Abraham Lincoln issued the preliminary Emancipation Proclamation on September 22nd, 1862. It stipulated that if the Southern states did not cease their rebellion by January 1st, 1863, then Proclamation would go into effect. When the Confederacy did not yield, Lincoln issued the final Emancipation Proclamation on January 1st, 1863.
On September 22, 1862, President Abraham Lincoln issued a preliminary Emancipation Proclamation, which set the date for the freedom of more than 3 million enslaved in the United States and recasts the Civil War as a fight against slavery.
When the Civil War broke out in 1861, shortly after Lincoln’s inauguration as America’s 16th president, he maintained that the war was about restoring the Union and not about slavery. He avoided issuing an anti-slavery proclamation immediately, despite the urgings of abolitionists and radical Republicans, as well as his personal belief that slavery was morally repugnant. Instead, Lincoln chose to move cautiously until he could gain wide support from the public for such a measure.

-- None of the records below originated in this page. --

Lemma reconcile_config_witness :
  file_of (snd (Machine.pass [Machine.own])) = Some (render (mkCNIConfigInputs ["10.244.0.0/24"] ["0.0.0.0/0"] 1500)).
Proof.
  set (nodes := [Machine.own]).
  assert (fst (Machine.pass nodes) = Ok tt) as Hok by (vm_compute; reflexivity).
  assert (reconcileNodes "10.1.0.1" IPv4Family nodes (Machine.start nodes) = (Ok tt, snd (Machine.pass nodes))) as E
    by (rewrite <-Hok; apply surjective_pairing).
  destruct (reconcile_config "10.1.0.1" IPv4Family nodes Machine.own (Machine.start nodes) (snd (Machine.pass nodes)) (Ok tt))
    as [_ [Hf|[_ Hf]]].
  - left. reflexivity.
  - apply list_elem_of_here.
  - apply (bool_decide_eq_true (_ ∈ _)). vm_compute. reflexivity.
  - intros n ->%list_elem_of_singleton. reflexivity.
  - exact E.
  - rewrite Hf. vm_compute. reflexivity.
  - discriminate Hf.
Defined.

Lemma no_PodCIDR_panics_witness :
  is_Panic (fst (round "10.1.0.1" IPv4Family (Machine.start [Machine.own; Machine.fresh]))) = true.
Proof.
  apply (no_PodCIDR_panics "10.1.0.1" IPv4Family [Machine.own; Machine.fresh] Machine.fresh "10.1.0.3" _
    (d_machine (Machine.start [Machine.own; Machine.fresh]))).
  - reflexivity.
  - discriminate.
  - vm_compute. reflexivity.
  - apply list_elem_of_further, list_elem_of_here.
  - apply (bool_decide_eq_false (_ ∈ _)). vm_compute. reflexivity.
  - reflexivity.
  - apply (bool_decide_eq_false (_ ∈ _)). vm_compute. reflexivity.
  - apply (bool_decide_eq_true (_ ∈ _)). vm_compute. reflexivity.
  - vm_compute. reflexivity.
Defined.
(* ===== verification/Runtime.v ===== *)
(** * The container runtime

    What the two node providers have in common: the commands of docker and podman on the
    containers of a cluster, with the name of the program as a parameter
    (src/pkg/cluster/internal/providers/{docker,podman}/node.go, provision.go and
    provider.go; providers/common/cgroups.go).  The class [RuntimeLaws] says what the
    commands do to the containers there are.  Shown: after a plan has been carried out
    the nodes of the cluster are the planned ones with their roles, and deleting the
    nodes that are listed leaves none. *)

From stdpp Require Import sorting.
From S2P Require Import Prelude State Concurrent GoStr Regexp Exec KindConfig Nodes Docker.
Local Open Scope Z_scope.
Local Open Scope go_scope.
Local Open Scope stdpp_scope.

(** ** Commands *)

(** Whether the deadline of the context was over when the command ended. *)
Class Deadline (W : Type) := { timed_out : list string → W → bool }.

Definition NodeReachedCgroupsReadyRegexp : regex :=
  RAlt (RSeq [RLit "Reached target "; RStar (RSet cs_dot); RLit "Multi-User System"; RStar (RSet cs_dot)])
       (RLit "detected cgroup v1").
Definition cgroups_ready_source : string := "Reached target .*Multi-User System.*|detected cgroup v1".

Section commands.
Context {W : Type} `{!HostExec W} (rt : string).

(** *** node.go *)

Definition rt_label_format (key : string) : string := js "{{ index .Config.Labels `" +:+ key +:+ js "`}}".
Definition rt_Role (n : string) : st W string :=
  lines ← st_wrap "failed to get role for node"
            (host_OutputLines [rt; "inspect"; "--format"; rt_label_format nodeRoleLabelKey; n]);
  pure (fail_when (negb (Nat.eqb (length lines) 1))
    ("failed to get role for node: output lines " +:+ Itoa (Z.of_nat (length lines)) +:+ " != 1")) ;;
  pure (index lines 0).

Definition rt_addresses_format : string :=
  "{{range .NetworkSettings.Networks}}{{.IPAddress}},{{.GlobalIPv6Address}}{{end}}".
Definition rt_IP (n : string) : st W (string * string) :=
  lines ← st_wrap "failed to get container details" (host_OutputLines [rt; "inspect"; "-f"; rt_addresses_format; n]);
  pure (fail_when (negb (Nat.eqb (length lines) 1))
    ("file should only be one line, got " +:+ Itoa (Z.of_nat (length lines)) +:+ " lines")) ;;
  line ← pure (index lines 0);
  match Split line "," with
  | [ip; ip6] => mret (ip, ip6)
  | ips => pure (Err ("container addresses should have 2 values, got " +:+ Itoa (Z.of_nat (length ips)) +:+ " values"))
  end.

(** The command line of a command on a node. *)
Definition rt_node_args (n : string) (env : list string) (interactive : bool) (command : list string) : list string :=
  [rt; "exec"; "--privileged"] ++ (if interactive then ["-i"] else []) ++
  concat (map (λ e, ["-e"; e]) env) ++ [n] ++ command.
Definition rt_node_Run (n : string) (env : list string) (command : list string) (stdin : option string) : st W string :=
  host_Run_with (rt_node_args n env (match stdin with Some _ => true | None => false end) command) stdin.

(** What is written, and the error. *)
Definition rt_SerialLogs (n : string) : st W (string * option string) := λ w,
  let args := [rt; "logs"; n] in
  let '(o, w) := host args None w in
  (Ok (oc_combined o, RunError_Error <$> run_error args o), w).

(** *** provider.go *)

Definition rt_ListNodes (cluster : string) : st W (list string) :=
  st_wrap "failed to list nodes"
    (host_OutputLines [rt; "ps"; "-a"; "--filter"; "label=" +:+ clusterLabelKey +:+ "=" +:+ cluster;
                       "--format"; "{{.Names}}"]).

(** [docker rm], unless there is nothing to remove. *)
Definition rt_remove (n : list string) : st W unit :=
  st_wrap "failed to delete nodes" (host_Run ([rt; "rm"; "-f"; "-v"] ++ n)).

(** The set of the names, sorted: [sets.NewString(lines...).List()]. *)
Definition rt_ListClusters (format : string) : st W (list string) :=
  lines ← st_wrap "failed to list clusters"
            (host_OutputLines [rt; "ps"; "-a"; "--filter"; "label=" +:+ clusterLabelKey; "--format"; format]);
  mret (merge_sort String.le (remove_dups lines)).

(** The functions of nodeutils ask each node for its role; the roles are those that the
    nodes have when the first is asked. *)
Definition rt_with_roles {A} (f : (string → res string) → res A) : st W A := λ w,
  (f (λ n, fst (rt_Role n w)), w).

(** [message] differs between the providers. *)
Definition rt_endpoint_node (message cluster : string) : st W string :=
  allNodes ← st_wrap "failed to list nodes" (rt_ListNodes cluster);
  st_wrap message (rt_with_roles (λ Role, APIServerEndpointNode Role allNodes)).
Lemma delete_others path : sat (delete_Cluster name path) others others.
Proof.
  apply sat_always. intros w r w' E. unfold delete_Cluster in E.
  cbn [ListNodes kubeconfig_Remove DeleteNodes cluster_env] in E.
  apply st_bind_inv in E as [([] & w1 & [-> _]%pure_world & E)|(? & [-> _]%pure_world & _)]; [|reflexivity].
  pose proof (sat_wrap "error listing nodes" _ (ListNodes_same rt name) w) as Hl.
  apply st_bind_inv in E as [(n & w1 & E1 & E)|(r0 & E1 & _)]; rewrite E1 in Hl; [|destruct r0; by apply same_others].
  apply st_wrap_Ok, (ListNodes_Ok rt) in E1 as ->.
  assert (∀ r1 w2, ignore_err (cs_Remove name path) w1 = (r1, w2) → same_boxes rt w w2) as Hrem.
  { intros r1 w2. unfold ignore_err. destruct (cs_Remove name path w1) as [r2 w3] eqn:Er.
    apply cs_Remove_keeps in Er as [_ Er]. destruct r2; intros [= _ <-]; unfold same_boxes in *; congruence. }
  apply st_bind_inv in E as [([] & w2 & E2 & E)|(r1 & E2 & _)]; apply Hrem in E2; [|by apply same_others].
  apply np_DeleteNodes_removes in E as (gone & Hg & _ & Eb); [|rewrite E2; apply nodes_in_there]. intros c Hc.
  rewrite <-(same_others _ _ E2 c Hc). eapply removed_others; [|exact Eb|exact Hc].
  intros x Hx. apply Hg in Hx. unfold nodes_in. by rewrite E2.
Qed.

Lemma cleanup_others opts cfg : kc_Name cfg = name → sat (cleanup opts cfg) others others.
Proof.
  intros Hn. unfold cleanup. sat_step; [apply sat_ret|]. rewrite Hn. apply sat_ignore, delete_others.
Qed.

Lemma run_actions_others opts cfg l : kc_Name cfg = name → sat (run_actions opts cfg l) others others.
Proof.
  intros Hn. induction l as [|a l IH]; [apply sat_ret|]. cbn [run_actions]. sat_step; [|done].
  apply sat_on_error; [apply sat_same_others, cs_Execute_keeps|by apply cleanup_others].
Qed.

Lemma export_attempts_others path n : sat (export_attempts name path n) others others.
Proof.
  induction n as [|n IH]; intros w; cbn [export_attempts kubeconfig_Export cluster_env];
    pose proof (sat_same_others _ (cs_Export_keeps name path true) w) as Hw;
    destruct (cs_Export name path true w) as [[]]; try done.
  specialize (IH w0). destruct (export_attempts name path n w0) as [[]]; by etrans.
Qed.

Lemma check_exists_others opts cfg : kc_Name cfg = name → sat (check_exists opts cfg) others others.
Proof.
  intros Hn w. unfold check_exists.
  assert (sat (alreadyExists (kc_Name cfg)) others others) as Ha.
  { unfold alreadyExists. repeat sat_step. apply sat_same_others, ListNodes_same. }
  specialize (Ha w). destruct (alreadyExists _ w) as [[]]; [done| |done].
  destruct (opt_ForceDelete opts); [|done]. rewrite Hn.
  pose proof (sat_ignore _ (delete_others (opt_KubeconfigPath opts)) w0) as Hd.
  destruct (ignore_err _ w0) as [[]]; by etrans.
Qed.

Lemma Provision_others cfg url l b : kc_Name cfg = name → Validate cfg = None →
  Forall (λ n, image_ok (no_Image n)) (kc_Nodes cfg) → sat (np_Provision cfg url l b) others others.
Proof.
  intros Hn Hv Hi. apply sat_always. intros w r w' E. unfold others. rewrite <-Hn.
  apply (np_Provision_grows rt), grows_nodes in E as [E _]; done.
Qed.
End others.

(** The containers of the other clusters. *)
Lemma create_others (b : build) opts (w w' : W) r :
  let cfg := fixupOptions b opts in
  Forall (λ n, image_ok (no_Image n)) (kc_Nodes cfg) →
  create_Cluster b opts w = (r, w') →
  ∀ c, c ≠ kc_Name cfg → nodes_in rt c w' = nodes_in rt c w.
Proof.
  intros cfg Hi E. set (name := kc_Name cfg).
  assert (sat (create_Cluster b opts) (others name) (others name)) as Hs.
  { unfold create_Cluster. cbv zeta. fold cfg. apply sat_bind.
    { unfold validateProvider. repeat sat_step. apply sat_same_others, np_Info_keeps. }
    intros _. apply sat_bind; [by apply check_exists_others|intros _].
    destruct (Validate cfg) as [e|] eqn:Hv; [by intros v c|].
    apply sat_bind; [apply sat_pure|intros _]. apply sat_bind; [apply sat_pure|intros cc].
    apply sat_bind.
    { intros v. destruct (cs_set_Capx_keeps (getCAPXVersion (ccs_Capx (cc_Spec cc))) v) as (v' & Ev & Eb).
      cbn [set_Capx_opts cluster_env]. rewrite Ev. by apply same_others. }
    intros _. apply sat_bind; [apply sat_on_error; [by apply Provision_others|by apply cleanup_others]|intros _].
    apply sat_bind; [by apply run_actions_others|intros _].
    sat_step; [apply sat_ret|]. apply sat_bind; [apply export_attempts_others|intros _]. by apply cleanup_others. }
  destruct (sat_run _ _ _ _ Hs E); done.
Qed.

(** C5. However the creation of a cluster ends, and whatever is cleaned up on the way, the
    containers of every other cluster are those there were before: deletion is only
    asked for names that were listed for the cluster. *)
Theorem create_touches_no_other (b : build) opts (w w' : W) r :
  let cfg := fixupOptions b opts in
  Forall (λ n, image_ok (no_Image n)) (kc_Nodes cfg) →
  create_Cluster b opts w = (r, w') →
  ∀ c, c ≠ kc_Name cfg → nodes_in rt c w' = nodes_in rt c w.
Proof. intros cfg Hi E c. exact (create_others b opts w w' r Hi E c). Qed.

(** ** The nodes that are left *)

Context `{!RuntimeUp W rt, !NodeProviderUp W rt}.

(** Here functions that run on after a failure are not followed ([Racing] does that). *)
#[export] Instance cluster_view : EnvView W := {| nodes_of := nodes_in rt; stray := λ _, []; sane := λ _, True |}.
Lemma calm_always (w w' : W) : calm w w'.
Proof. by intros _. Qed.
Lemma same_later (w w' : W) : same_boxes rt w w' → later w w'.
Proof. intros E. split; [apply calm_always|]. intros _ c. exists []. cbn. unfold nodes_in. by rewrite E. Qed.
#[export] Instance cluster_env_laws : EnvLaws W.
Proof.
  refine {| env_view := cluster_view |}; cbn [ListNodes DeleteNodes kubeconfig_Remove Info set_Capx_opts cluster_env];
    try (intros; apply calm_always); [|..|by intros].
  - intros name w. apply nodes_in_NoDup.
  - intros name w. destruct (ListNodes_up rt name w) as (w' & E & Hs). exists w'. split; [|by apply same_later].
    cbn. rewrite E. unfold nodes_in. by rewrite Hs.
  - intros name l w _ Hd Hl. destruct (np_DeleteNodes_up l w Hd) as (w' & E); [etrans; [exact Hl|apply nodes_in_there]|].
    exists w'. split; [done|]. split; [apply calm_always|]. intros c. exists []. split; [|done].
    apply np_DeleteNodes_removes in E as (gone & _ & Hg & Eb); [|etrans; [exact Hl|apply nodes_in_there]].
    specialize (Hg eq_refl) as ->. by apply nodes_in_removed.
  - intros name path w r w' [Hp Eb]%cs_Remove_keeps. split; [done|]. by apply same_later.
  - intros w r w' E. apply same_later. by destruct (sat_run _ _ _ _ np_Info_keeps E).
  - intros v w. destruct (cs_set_Capx_keeps v w) as (w' & E & Eb). exists w'. split; [done|]. by apply same_later.
Defined.

(** The containers of the cluster itself, when provisioning did not fail. *)
Lemma create_cleans (b : build) opts (w w' : W) r :
  opt_Retain opts = false → opt_StopBeforeSettingUpKubernetes opts = false →
  create_Cluster b opts w = (r, w') → is_Panic r = false →
  let cfg := fixupOptions b opts in
  nodes_in rt (kc_Name cfg) w' = [] ∨ nodes_in rt (kc_Name cfg) w' = nodes_in rt (kc_Name cfg) w ∨
  (∃ e w1, r = Err e ∧ cs_Export (kc_Name cfg) (opt_KubeconfigPath opts) true w1 = (Err e, w')) ∨
  ∃ e w1 w2, r = Err e ∧
    np_Provision cfg (opt_DockerRegUrl opts) (opt_UseLocalStratioImage opts) (opt_BuildStratioImage opts) w1 = (Err e, w2).
Proof.
  intros Hret Hstop E Hp cfg. destruct (create_nodes_left b opts w w' r Hret Hstop) as [[_ Hn]|Hend]; [done..|by auto|].
  destruct Hend as [[Hn _]|[[_ Hx]|(e & w1 & w2 & Hr & _ & Hf & _)]]; [by auto..|]. right; right; right. by exists e, w1, w2.
Qed.
End env.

In July 1862, Lincoln informed his cabinet that he would issue an emancipation proclamation but that it would exempt the so-called border states, which had slaveholders but remained loyal to the Union. His cabinet persuaded him not to make the announcement until after a Union victory. Lincoln’s opportunity came following the Union win at the Battle of Antietam in September 1862. On September 22, the president announced that enslaved people in areas still in rebellion within 100 days would be free.